== Segment start ==

(* ===== verification/Guards.v ===== *)
(** * Guards: the guardrails of internal/kube and the policy CRD store

    [auditlog.go] (blast radius, quiet hours), [dryrun.go] (the dry-run
    log), [policycheck.go] (AutoRemediationPolicy refusals and their hourly
    budget) and [internal/crd/store.go]. *)
From S2P Require Import Prelude GoStd Policy RateLimit.
From Stdlib Require Import Ascii.
#[local] Open Scope Z_scope.

(** ** Blast radius *)

Record BlastRadiusTracker := mkBlast {
  namespaceCounts : gmap string Z;
  br_window : Duration;
  maxNamespaces : Z;
  lastReset : Time
}.

Definition NewBlastRadiusTracker (now : Time) (maxNs : Z) (window : Duration) : BlastRadiusTracker :=
  mkBlast ∅ window maxNs now.

(** [AllowAction]: the first clock reading decides whether the window has
    expired, the second dates the new one. *)
Definition AllowAction (now1 now2 : Time) (ns : string) (b : BlastRadiusTracker)
  : bool * BlastRadiusTracker :=
  let b := if br_window b <=? time_Sub now1 (lastReset b)
           then mkBlast ∅ (br_window b) (maxNamespaces b) now2 else b in
  let bump := mkBlast (<[ns := default 0 (namespaceCounts b !! ns) + 1]> (namespaceCounts b))
                (br_window b) (maxNamespaces b) (lastReset b) in
  match namespaceCounts b !! ns with
  | None =>
    if maxNamespaces b <=? Z.of_nat (size (namespaceCounts b)) then (false, b) else (true, bump)
  | Some _ => (true, bump)
  end.
(** Whether [AllowAction] takes its second clock reading. *)
Definition blast_expired (now : Time) (b : BlastRadiusTracker) : bool :=
  br_window b <=? time_Sub now (lastReset b).
Definition WouldAllow (now : Time) (ns : string) (b : BlastRadiusTracker) : bool :=
  if br_window b <=? time_Sub now (lastReset b) then 0 <? maxNamespaces b
  else match namespaceCounts b !! ns with
       | Some _ => true
       | None => Z.of_nat (size (namespaceCounts b)) <? maxNamespaces b
       end.
Definition AffectedNamespaces (b : BlastRadiusTracker) : Z :=
  Z.of_nat (size (namespaceCounts b)).
(** [Flush] takes the lock twice.  [flush_begin] reads the batch and the
    last sequence number in it; [flush_end], after every post succeeded,
    drops what was sent.  [Record] may run in between. *)
Definition flush_begin (f : Forwarder) : list Event * Z :=
  let batch := take MaxBatch (f_buf f) in
  (q_ev <$> batch, default 0 (q_seq <$> last batch)).
Fixpoint drop_sent (lastSeq : Z) (buf : list queued) : list queued :=
  match buf with
  | q :: buf' => if q_seq q <=? lastSeq then drop_sent lastSeq buf' else buf
  | [] => []
  end.
Definition flush_end (lastSeq : Z) (f : Forwarder) : Forwarder :=
  mkForwarder (f_node f) (f_max f) (drop_sent lastSeq (f_buf f)) (f_nextSeq f).

(** Where a batch goes: the controller, or every peer the lookup returns. *)
Definition flush_targets (url : string) (peers : option (option (list string))) : option (list string) :=
  match peers with
  | None => Some [url]
  | Some None => None
  | Some (Some bases) => Some ((λ b, b +:+ "/internal/v1/events") <$> bases)
  end.
(** Posts in order; the first failure ends the flush. *)
Fixpoint post_all (post : string → list Event → bool) (targets : list string) (batch : list Event)
  : bool :=
  match targets with
  | [] => true
  | u :: us => post u batch && post_all post us batch
  end.
(** What a handler records while others run: in order, at their times. *)
Definition records (calls : list (Time * Event)) (f : Forwarder) : Forwarder :=
  foldl (λ f c, (Forwarder_Record c.1 c.2 f).1) f calls.
(** What one flush of a drain meets: what the peer lookup answers, what each
    post answers (a context that ended fails them), what is recorded while
    it posts, and what is recorded after it, before the next flush. *)
Record round := mkRound {
  rd_peers : option (option (list string)); rd_post : string → list Event → bool;
  rd_during : list (Time * Event); rd_after : list (Time * Event)
}.
(** [Flush]: [None] is an error. *)
Definition Flush (url : string) (r : round) (f : Forwarder) : option Z * Forwarder :=
  let '(batch, lastSeq) := flush_begin f in
  if bool_decide (batch = []) then (Some 0, f)
  else
    let f := records (rd_during r) f in
    match flush_targets url (rd_peers r) with
    | None => (None, f)
    | Some targets =>
      if post_all (rd_post r) targets batch
      then (Some (Z.of_nat (length batch)), flush_end lastSeq f) else (None, f)
    end.
(** [drain]: flush until a short batch or an error; the k-th flush meets
    [rounds k].  [fuel] bounds the loop. [None]: out of fuel. *)
Fixpoint drain (fuel : nat) (url : string) (rounds : nat → round) (k : nat) (f : Forwarder) : option Forwarder :=
  match fuel with
  | O => None
  | S fuel' =>
    match Flush url (rounds k) f with
    | (None, f') => Some f'
    | (Some n, f') =>
      if n <? Z.of_nat MaxBatch then Some f'
      else drain fuel' url rounds (S k) (records (rd_after (rounds k)) f')
    end
  end.

(** ** Replication *)

(** [Tee]: the sinks it records to, in order. *)
Inductive tee_target := TeeLocal | TeeCopy.
Definition Tee_Record (has_copy : bool) (leading : option bool) : list tee_target :=
  TeeLocal :: (if has_copy && bool_decide (leading = Some true) then [TeeCopy] else []).

(** [Backfill]: [bases] is the peer lookup ([None]: it failed), [fetch]
    the log a peer answers, newest first ([None]: an error), and [clock]
    the readings of [Record].  The result is the number imported, or [None]
    with an error. *)
Fixpoint record_all (clock : nat → Time) (k : nat) (es : list Event) (r : Recorder) : Recorder :=
  match es with
  | [] => r
  | e :: es' => record_all clock (S k) es' (Recorder_Record (clock k) (ev_set_ID 0 e) r).1
  end.
Fixpoint backfill_from (clock : nat → Time) (fetch : string → option (list Event))
  (bases : list string) (err : bool) (into : Recorder) : option Z * Recorder :=
  match bases with
  | [] => (if err then None else Some 0, into)
  | b :: bs =>
    match fetch (b +:+ "/internal/v1/events") with
    | None => backfill_from clock fetch bs true into
    | Some [] => backfill_from clock fetch bs err into
    | Some evts => (Some (Z.of_nat (length evts)), record_all clock 0 (reverse evts) into)
    end
  end.
Definition Backfill (clock : nat → Time) (bases : option (list string))
  (fetch : string → option (list Event)) (into : Recorder) : option Z * Recorder :=
  if 0 <? Recorder_Count into then (Some 0, into)
  else match bases with
       | None => (None, into)
       | Some bs => backfill_from clock fetch bs false into
       end.

(** ** The event log *)

Lemma ev_stamp_ID now e : ev_ID (ev_stamp now e) = ev_ID e.
Proof. unfold ev_stamp. by destruct (time_IsZero _). Qed.
#[export] Hint Rewrite ev_stamp_ID : agent.

(** A run of [Record] calls, with the lines written. *)
Definition rec_step (rl : Recorder * list file_line) (call : Time * Event)
  : Recorder * list file_line :=
  let r := Recorder_Record call.1 call.2 rl.1 in
  (r.1, rl.2 ++ option_list r.2).
(** The events as numbered and dated, from [id] on. *)
Fixpoint numbered (id : Z) (calls : list (Time * Event)) : list Event :=
  match calls with
  | [] => []
  | (now, e) :: cs => ev_stamp now (ev_set_ID id e) :: numbered (id + 1) cs
  end.

Lemma numbered_snoc id calls c :
  numbered id (calls ++ [c])
  = numbered id calls ++ [ev_stamp c.1 (ev_set_ID (id + Z.of_nat (length calls)) c.2)].
Proof.
  revert id. induction calls as [|[now e] cs IH]; intros id; simpl.
  - destruct c. simpl. by rewrite Z.add_0_r.
  - rewrite IH. by replace (id + 1 + Z.of_nat (length cs)) with (id + Z.of_nat (S (length cs))) by lia.
Qed.

Lemma rec_run rl calls id :
  rc_nextID rl.1 = id → 0 < rc_maxLen rl.1 →
  let r := foldl rec_step rl calls in
  rc_events r.1 = foldl (push_capped (rc_maxLen rl.1)) (rc_events rl.1) (numbered id calls)
  ∧ rc_nextID r.1 = id + Z.of_nat (length calls)
  ∧ rc_maxLen r.1 = rc_maxLen rl.1 ∧ rc_encoder r.1 = rc_encoder rl.1
  ∧ r.2 = rl.2 ++ (if rc_encoder rl.1 then LineEvent <$> numbered id calls else []).
Proof.
  intros Hid Hm. induction calls as [|c calls IH] using rev_ind.
  { simpl. split_and!; [done|lia|done|done|]. destruct (rc_encoder _); by rewrite app_nil_r. }
  rewrite foldl_app, numbered_snoc, foldl_app, length_app, fmap_app. simpl.
  destruct IH as (He & Hn & Hx & Hc & Hl). rewrite He, Hn, Hx, Hc, Hl.
  split_and!; [done|lia|done|done|].
  destruct (rc_encoder rl.1); simpl; [by rewrite app_assoc|by rewrite app_nil_r].
Qed.

Lemma NewRecorder_maxLen n : 0 < rc_maxLen (NewRecorder n).
Proof. simpl. destruct (n <=? 0) eqn:?; blia. Qed.

(** The log holds the latest events: after any calls of [Record] it has
    the last [maxLen] of them in order, numbered without gap from 1 in the
    order they came, and [Recent] reads them newest first. *)
Theorem Recorder_keeps_latest n calls k :
  let r := (foldl rec_step (NewRecorder n, []) calls).1 in
  let all := numbered 1 calls in
  rc_events r = lastn (Z.to_nat (rc_maxLen (NewRecorder n))) all
  ∧ rc_nextID r = Z.of_nat (length calls) + 1
  ∧ Recent k r
    = reverse (if k <=? 0 then rc_events r else lastn (Z.to_nat k) (rc_events r)).
Proof.
  intros r all.
  destruct (rec_run (NewRecorder n, []) calls 1 eq_refl (NewRecorder_maxLen n))
    as (He & Hn & _). split_and!.
  - subst r all. rewrite He. apply (push_capped_foldl _ _ (NewRecorder_maxLen n)).
  - subst r. rewrite Hn. apply Z.add_comm.
  - unfold Recent. destruct (k <=? 0) eqn:?; [apply recent_all|apply recent_pos]; blia.
Qed.

Definition readable (l : file_line) : bool := match l with LineTooLong => false | _ => true end.
Definition is_event (l : file_line) : bool := match l with LineEvent _ => true | _ => false end.

Lemma loadFromFile_skip_bad ls r :
  Forall (λ l, readable l = true) ls →
  loadFromFile ls r = loadFromFile (filter (λ l, is_event l = true) ls) r.
Proof.
  intros H. revert r. induction H as [|l ls Hl _ IH]; intros r; [done|].
  rewrite filter_cons. destruct l; simpl; [apply IH|apply IH|done].
Qed.

Lemma loadFromFile_numbered calls r id :
  rc_nextID r = id →
  let r' := loadFromFile (LineEvent <$> numbered id calls) r in
  rc_events r' = foldl (push_capped (rc_maxLen r)) (rc_events r) (numbered id calls)
  ∧ rc_nextID r' = id + Z.of_nat (length calls) ∧ rc_maxLen r' = rc_maxLen r
  ∧ rc_encoder r' = rc_encoder r.
Proof.
  revert r id. induction calls as [|[now e] cs IH]; intros r id Hid; simpl.
  { split_and!; [done|lia|done|done]. }
  set (r1 := mkRecorder _ _ _ _).
  assert (rc_nextID r1 = id + 1) as H1.
  { subst r1. cbn [rc_nextID]. rewrite Hid, ev_stamp_ID. cbn [ev_ID ev_set_ID].
    by rewrite Z.leb_refl. }
  destruct (IH r1 (id + 1) H1) as (? & ? & ? & ?). split_and!; [done| |done|done].
  transitivity (id + 1 + Z.of_nat (length cs)); [done|lia].
Qed.

(** C26: The log survives a restart: reading back the history file of a log
    that was persisted from the start, with any number of damaged lines in
    between, gives the same events, and the next number continues the
    series, so no number is used twice. *)
Theorem Recorder_restart n calls lines :
  let run := foldl rec_step (EnablePersistence None true (NewRecorder n), []) calls in
  Forall (λ l, readable l = true) lines →
  filter (λ l, is_event l = true) lines = run.2 →
  EnablePersistence (Some lines) true (NewRecorder n) = run.1.
Proof.
  intros run Hread Hlines. set (r0 := EnablePersistence None true (NewRecorder n)) in *.
  destruct (rec_run (r0, []) calls 1 eq_refl (NewRecorder_maxLen n)) as (He & Hn & Hm & Hc & Hl).
  fold run in He, Hn, Hm, Hc, Hl.
  destruct (loadFromFile_numbered calls (NewRecorder n) 1 eq_refl) as (He' & Hn' & Hm' & Hc').
  unfold EnablePersistence. rewrite loadFromFile_skip_bad, Hlines, Hl by done.
  change ([] ++ (if rc_encoder (r0, []).1 then ?a else ?b)) with a.
  change ((r0, []).2 ++ (if rc_encoder (r0, []).1 then ?a else ?b)) with a.
  rewrite He', Hn', Hm', Hc'. simpl.
  clearbody run. destruct run as [[? ? ? ?] ?]. simpl in *. by rewrite He, Hn, Hm, Hc.
Qed.

(** ** The forwarder *)

(** One forwarder and its single flusher: handlers record at any time; a
    flush begins, posts, and ends well or badly.  [fs_sent] and [fs_dropped]
    are the sequence numbers accepted by the controller and dropped by a
    full buffer. *)
Record fwd_state := mkFwd {
  fs_f : Forwarder;
  fs_inflight : option (list Z * Z);
  fs_sent : list Z;
  fs_dropped : list Z
}.
Definition seqs (buf : list queued) : list Z := q_seq <$> buf.

Inductive fwd_step : fwd_state → fwd_state → Prop :=
| FsRecord now e f fl sent dropped :
    fwd_step (mkFwd f fl sent dropped)
      (mkFwd (Forwarder_Record now e f).1 fl sent
         (dropped ++ seqs (Forwarder_Record now e f).2))
| FsBegin f sent dropped :
    f_buf f ≠ [] →
    fwd_step (mkFwd f None sent dropped)
      (mkFwd f (Some (seqs (take MaxBatch (f_buf f)), (flush_begin f).2)) sent dropped)
| FsEndOk f batch lastSeq sent dropped :
    fwd_step (mkFwd f (Some (batch, lastSeq)) sent dropped)
      (mkFwd (flush_end lastSeq f) None (sent ++ batch) dropped)
| FsEndFail f fl sent dropped :
    fwd_step (mkFwd f (Some fl) sent dropped) (mkFwd f None sent dropped).

Definition sorted_seqs (l : list Z) : Prop := StronglySorted Z.lt l.

Lemma sorted_app l k :
  sorted_seqs (l ++ k) ↔ sorted_seqs l ∧ sorted_seqs k ∧ ∀ x y, x ∈ l → y ∈ k → x < y.
Proof.
  unfold sorted_seqs. induction l as [|a l IH]; simpl.
  { split; [intros; split_and!; [constructor|done|set_solver]|tauto]. }
  split.
  - intros H. inversion_clear H as [|?? Hs Hall]. apply IH in Hs as (Hl & Hk & Hlk).
    rewrite Forall_app in Hall. destruct Hall as [Ha1 Ha2]. rewrite Forall_forall in Ha2.
    split_and!; [by constructor|done|].
    intros x y [->|Hx]%elem_of_cons Hy; [by apply Ha2|by apply Hlk].
  - intros (Hl & Hk & Hlk). inversion_clear Hl as [|?? Hs Hall]. constructor.
    + apply IH. split_and!; [done|done|]. intros. apply Hlk; [by right|done].
    + rewrite Forall_app, (Forall_forall _ k). split; [done|]. intros. apply Hlk; [by left|done].
Qed.

(** The batch is what [flush_end] removes, whatever was recorded since. *)
Lemma drop_sent_seqs m buf :
  sorted_seqs (seqs buf) →
  ∃ pre, buf = pre ++ drop_sent m buf ∧ Forall (λ k, k ≤ m) (seqs pre)
    ∧ Forall (λ k, m < k) (seqs (drop_sent m buf)).
Proof.
  unfold seqs. induction buf as [|q buf IH]; intros Hs; [by exists []; repeat constructor|].
  simpl in *. inversion_clear Hs as [|?? Hs' Hall]. destruct (q_seq q <=? m) eqn:Hm.
  - destruct (IH Hs') as (pre & Hb & Hp & Hd). exists (q :: pre).
    split_and!; [by rewrite Hb at 1|simpl; constructor; [blia|done]|done].
  - exists []. split_and!; [done|constructor|]. simpl. constructor; [blia|].
    eapply Forall_impl; [exact Hall|]. intros; simpl in *. blia.
Qed.

Ltac split_Forall :=
  repeat match goal with
  | H : Forall _ (_ ++ _) |- _ => apply Forall_app in H as [? ?]
  end.

Record fwd_inv (mx : Z) (s : fwd_state) : Prop := {
  fi_max : f_max (fs_f s) = mx;
  fi_len : Z.of_nat (length (f_buf (fs_f s))) ≤ mx;
  fi_order : sorted_seqs (fs_sent s ++ default [] (fst <$> fs_inflight s));
  fi_buf : sorted_seqs (fs_sent s ++ seqs (f_buf (fs_f s)));
  fi_range : Forall (λ k, 1 ≤ k ≤ f_nextSeq (fs_f s))
    (fs_sent s ++ default [] (fst <$> fs_inflight s) ++ seqs (f_buf (fs_f s)));
  fi_next : 0 ≤ f_nextSeq (fs_f s);
  fi_covered : ∀ k, 1 ≤ k ≤ f_nextSeq (fs_f s) →
    k ∈ fs_sent s ++ fs_dropped s ++ seqs (f_buf (fs_f s));
  fi_batch : match fs_inflight s with
    | Some (batch, m) => Forall (λ k, k ≤ m) batch ∧ m ≤ f_nextSeq (fs_f s)
        ∧ ∀ k, k ∈ seqs (f_buf (fs_f s)) → k ≤ m → k ∈ batch
    | None => True
    end
}.

Lemma seqs_app l k : seqs (l ++ k) = seqs l ++ seqs k.
Proof. apply fmap_app. Qed.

== Segment end ==

_REQUIRED ACTION:_
Among the lines above, repeat exactly those from the line with "Definition readable (l" to the line with "intros H. revert", counting both ends.

_EXERCISE RESPONSE:_
Definition readable (l : file_line) : bool := match l with LineTooLong => false | _ => true end.
Definition is_event (l : file_line) : bool := match l with LineEvent _ => true | _ => false end.

Lemma loadFromFile_skip_bad ls r :
  Forall (λ l, readable l = true) ls →
  loadFromFile ls r = loadFromFile (filter (λ l, is_event l = true) ls) r.
Proof.
  intros H. revert r. induction H as [|l ls Hl _ IH]; intros r; [done|].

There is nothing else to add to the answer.